Planta Med 2014; 80 - P1L86
DOI: 10.1055/s-0034-1394743

Characterization of antitumor and antiangiogenic properties of Pereiro propolis

RS Carvalho 1, 2, V Miranda-Gonçalves 1, 2, AM Ferreira 3, SM Cardoso 4, AJFN Sobral 5, CA Aguiar 6, F Baltazar 1, 2
  • 1Life and Health Sciences Research Institute (ICVS), School of Health Sciences, University of Minho, Braga, Portugal
  • 2ICVS/3B's – PT Government Associate Laboratory, Braga/Guimarães, Portugal
  • 3Chemistry Centre Vila Real (CQVR), University of Trás-os-Montes e Alto Douro, Vila Real, Portugal
  • 4CERNAS, School of Agriculture, Polytechnic Institute of Coimbra, Bencanta, 3045 – 601 Coimbra, Portugal
  • 5Chemistry Department, University of Coimbra, 3004 – 535 Coimbra, Portugal
  • 6CITAB, Centre for the Research and Technology of Agro-Environmental and Biological Sciences, Biology Department, University of Minho, Braga, Portugal

Propolis is a natural complex resinous mixture produced by honeybees and used in hives' construction, repair and defense. Humans have used propolis since almost immemorial times, and propolis containing products are marketed worldwide, in various forms for ingestion or topical use. As studies with Portuguese propolis are scarce [1 – 3], we aimed to characterize the chemical composition and biological activities, namely antitumor and antiangiogenic, of a sample collected in Pereiro (Guarda district). The chemical profile of the ethanol extract of Pereiro propolis (P10.EE) was obtained by HPLC-DAD-ESI-MSn analysis, confirming a profile of poplar type. Main flavonoids identified include pinocembrin, chrysin, pinobanksin and the phenolic acids detected were caffeic, p-coumaric and ferulic acids. P10.EE treatment (0.005 – 0.1 mg/mL) at 24 and 48h affects cell viability of different tumor cells, with MDA-MB-231 (breast) and DU145 (prostate) the most sensitive ones (IC50 of 0.015 and 0.007 mg/mL after 48h treatment), but is less cytotoxic against non-tumor cells and fibroblasts. Also, cell proliferation and migration decreased significantly along time, with cell cycle alterations and increased cell death in both cell lines. A significant increase in glucose consumption and lactate production was also observed, explained in MDA-MB-231 cells by an increased expression of hypoxia inducible factor-1α, pyruvate dehydrogenase kinase, glucose transporter 1, lactate dehydrogenase and carbonic anhydrase. Concerning antiangiogenic activity, P10.EE induced a decrease in HBMEC cells total biomass and proliferation and decreased vessel sprouting in the chicken chorioallantoic membrane. In conclusion, despite the increase of the glycolytic metabolism, P10.EE can be a good candidate for cancer drug development since it affects different features that dictate tumorigenesis (cell death and proliferation, migration and angiogenesis.
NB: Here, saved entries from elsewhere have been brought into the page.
(** Lifecycle of one step. Whatever the chain answers, the step of a request
    either leaves the collection as it is or writes one update to the
    document with the request's [_id]; the status written is mined for a
    request in mining state and mining or failed for a confirmed request,
    and requests of any other status cause no write. *)
Theorem step_writes_one_transition {World : Type} (G : Gateway World) (ec : ErrorCode)
        (rc : Z) (fuel : nat) (request : DelegateRequestDoc) (cursor : jsnum)
        (s : PassState World) :
  let after := db (snd (processRequest G ec rc fuel request cursor s)) in
  after = db s
  \/ exists u : SetFields,
       after = findOneAndUpdate (_id request) u (db s)
       /\ ((status request = Status.mining /\ set_status u = Some Status.mined)
           \/ (status request = Status.confirmed
               /\ (set_status u = Some Status.mining \/ set_status u = Some Status.failed))).
Proof.
  intros after. subst after.
  destruct (status request =? Status.mined) eqn:E1;
    [left; unfold processRequest; now rewrite E1 |].
  destruct (status request =? Status.mining) eqn:E2.
  - apply Z.eqb_eq in E2.
    destruct (getTransactionReceipt G (chain s) (transactionHash request)) as [[e | ro] w] eqn:Hr.
    + left. unfold processRequest. rewrite E2. cbn [Z.eqb Status.mining Status.mined Pos.eqb].
      now rewrite (bind_Throw _ _ _ _ _ (await_inl _ _ _ _ Hr)).
    + rewrite (processRequest_mining G ec rc fuel request cursor s ro w E2 Hr).
      destruct ro as [r |]; [| now left].
      destruct (confirmations r <? rc); [now left |].
      destruct (getTransaction G w (transactionHash request)) as [[e | [t |]] w'];
        [now left | | now left].
      right. eexists. split; [reflexivity |]. left. split; [exact E2 | reflexivity].
  - destruct (status request =? Status.confirmed) eqn:E3.
    + apply Z.eqb_eq in E3.
      rewrite (processRequest_confirmed G ec rc fuel request cursor s E3).
      pose proof (publishTransaction_db G ec fuel request cursor s) as Hdb.
      destruct (publishTransaction G ec fuel request cursor s) as [[[h n] | e |] s1];
        cbn in Hdb; cbn [snd db]; rewrite ?Hdb.
      * right. eexists. split; [reflexivity |]. right. split; [exact E3 |]. now left.
      * right. eexists. split; [reflexivity |]. right. split; [exact E3 |]. now right.
      * now left.
    + left. unfold processRequest. now rewrite E1, E2, E3.
Qed.

Lemma processRequest_keeps {World A : Type} (G : Gateway World) ec rc fuel request cursor
      (s : PassState World) (f : DelegateRequestDoc -> A) :
  (forall u d, f (apply_set u d) = f d) ->
  map f (db (snd (processRequest G ec rc fuel request cursor s))) = map f (db s).
Proof.
  intros Hf.
  destruct (step_writes_one_transition G ec rc fuel request cursor s) as [-> | (u & -> & _)];
    [reflexivity |].
  apply findOneAndUpdate_keeps. apply Hf.
Qed.

Lemma processQueue_keeps {World A : Type} (G : Gateway World) ec rc fuel queue cursor
      (s : PassState World) (f : DelegateRequestDoc -> A) :
  (forall u d, f (apply_set u d) = f d) ->
  map f (db (snd (processQueue G ec rc fuel queue cursor s))) = map f (db s).
Proof.
  intros Hf. revert cursor s.
  induction queue as [| r rest IH]; intros cursor s; [reflexivity |].
  cbn [processQueue]. unfold bind.
  pose proof (processRequest_keeps G ec rc fuel r cursor s f Hf) as H1.
  destruct (processRequest G ec rc fuel r cursor s) as [[c1 | e |] s1]; cbn in H1 |- *;
    try exact H1.
  now rewrite IH.
Qed.

Lemma syncAndPublish_keeps {World A : Type} (G : Gateway World) ec rc fuel
      (s : PassState World) (f : DelegateRequestDoc -> A) :
  (forall u d, f (apply_set u d) = f d) ->
  map f (db (snd (syncAndPublish G ec rc fuel s))) = map f (db s).
Proof.
  intros Hf. unfold syncAndPublish, bind at 1.
  pose proof (startingNonce_db G s) as H0.
  destruct (startingNonce G s) as [[start | e |] s0]; cbn in H0 |- *; try (now rewrite H0).
  rewrite <- H0. unfold bind, query. cbn.
  pose proof (processQueue_keeps G ec rc fuel (findBacklog (fst start) (db s0)) (snd start) s0 f Hf)
    as H1.
  destruct (processQueue G ec rc fuel (findBacklog (fst start) (db s0)) (snd start) s0)
    as [[c | e |] s1]; cbn in H1 |- *; exact H1.
Qed.

(** Frame of a whole pass. However the pass ends (it returns, raises or
    runs on), it inserts and deletes no document and keeps the order and,
    for every document, the [_id], the [id], the signer, the context, the
    fee, the signature options and both timestamps. *)
Theorem pass_keeps_documents {World : Type} (G : Gateway World) (ec : ErrorCode) (rc : Z)
        (fuel : nat) (s : PassState World) :
  let after := db (snd (syncAndPublish G ec rc fuel s)) in
  List.length after = List.length (db s)
  /\ map _id after = map _id (db s)
  /\ map id after = map id (db s)
  /\ map signer after = map signer (db s)
  /\ map context after = map context (db s)
  /\ map fee after = map fee (db s)
  /\ map signatureOptions after = map signatureOptions (db s)
  /\ map createdAt after = map createdAt (db s)
  /\ map expiresAt after = map expiresAt (db s).
Proof.
  intros after. subst after.
  split.
  - rewrite <- (length_map _id), <- (length_map _id (db s)).
    now rewrite (syncAndPublish_keeps G ec rc fuel s _id).
  - repeat split; now apply syncAndPublish_keeps.
Qed.

(** ** The queue of a pass *)

Lemma findLastMined_None (s : Store) :
  findLastMined s = None -> forall d, In d s -> status d <> Status.mined.
Proof.
  unfold findLastMined. intros H d Hd Hst.
  assert (In d (rev (filter (fun d => status d =? Status.mined) s))) as Hin.
  { apply in_rev. rewrite rev_involutive. apply filter_In. split; [exact Hd |].
    now apply Z.eqb_eq. }
  destruct (rev (filter (fun d => status d =? Status.mined) s)); [contradiction | discriminate].
Qed.

Lemma backlog_status_true st :
  backlog_status st = true <->
  st = Status.confirmed \/ st = Status.mining \/ st = Status.mined.
Proof.
  unfold backlog_status. rewrite !orb_true_iff, !Z.eqb_eq. tauto.
Qed.

Lemma startingNonce_Ret {World : Type} (G : Gateway World) (s s' : PassState World) lm c :
  startingNonce G s = (Ret (lm, c), s') ->
  lm = None /\ findLastMined (db s) = None /\ exists n : Z, c = Num n.
Proof.
  unfold startingNonce, bind, await, query.
  destruct (getWallet G (chain s)) as [[e | wallet] w]; cbn; [discriminate |].
  destruct (findLastMined (db s)) as [m |]; cbn; [discriminate |].
  destruct (getTransactionCount G w (address wallet) None) as [[e | n] w']; [discriminate |].
  intros H. injection H as <- <- <-. eauto.
Qed.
Acknowledgements: The authors thank Eng. Pedro Fernandes (Mel do Abel) for providing propolis sample, the FCT/PTDC/AAC-CLI/118092/2010 and the Chemistry Centre of Coimbra. This work was supported by the Life and Health Sciences Research Institute, University of Minho, Portugal, and FCT (SFRH/BD/51997/2012 to V.M.G.), through Fundo Europeu de Desenvolvimento Regional-QREN-COMPETE, projects PTDC/AAC-CLI/098308/2008 and PTDC/AAC-CLI/118092/2010.Additionally, this work is supported by national funds by FCT – Portuguese Foundation for Science and Technology, under the projects PEst-OE/AGR/UI4033/2014, PEst-OE/QUI/UI0313/2014 and PEst-OE/AGR/UI0681/2011).

References:

[1] Sforcin JM, Bankova V. Propolis: is there a potential for the development of new drugs? J Ethnopharmacol 2011; 133: 253 – 260.

[2] Valença I, Morais-Santos F, Miranda-Goncalves V, Ferreira AM, Almeida-Aguiar C, Baltazar F. Portuguese propolis disturbs glycolytic metabolism of human colorectal cancer in vitro. BMC Complement Altern Med 2013; 13: 184 – 191.

[3] Falcão SI, Vale N, Gomes P, Domingues MR, Freire C., Cardoso SM, Vilas-Boas M. Phenolic Profiling of Portuguese Propolis by LC-MS Spectrometry: Uncommon Propolis Rich in Flavonoid Glycosides.Phytochem Anal 2012; 24: 309 – 318.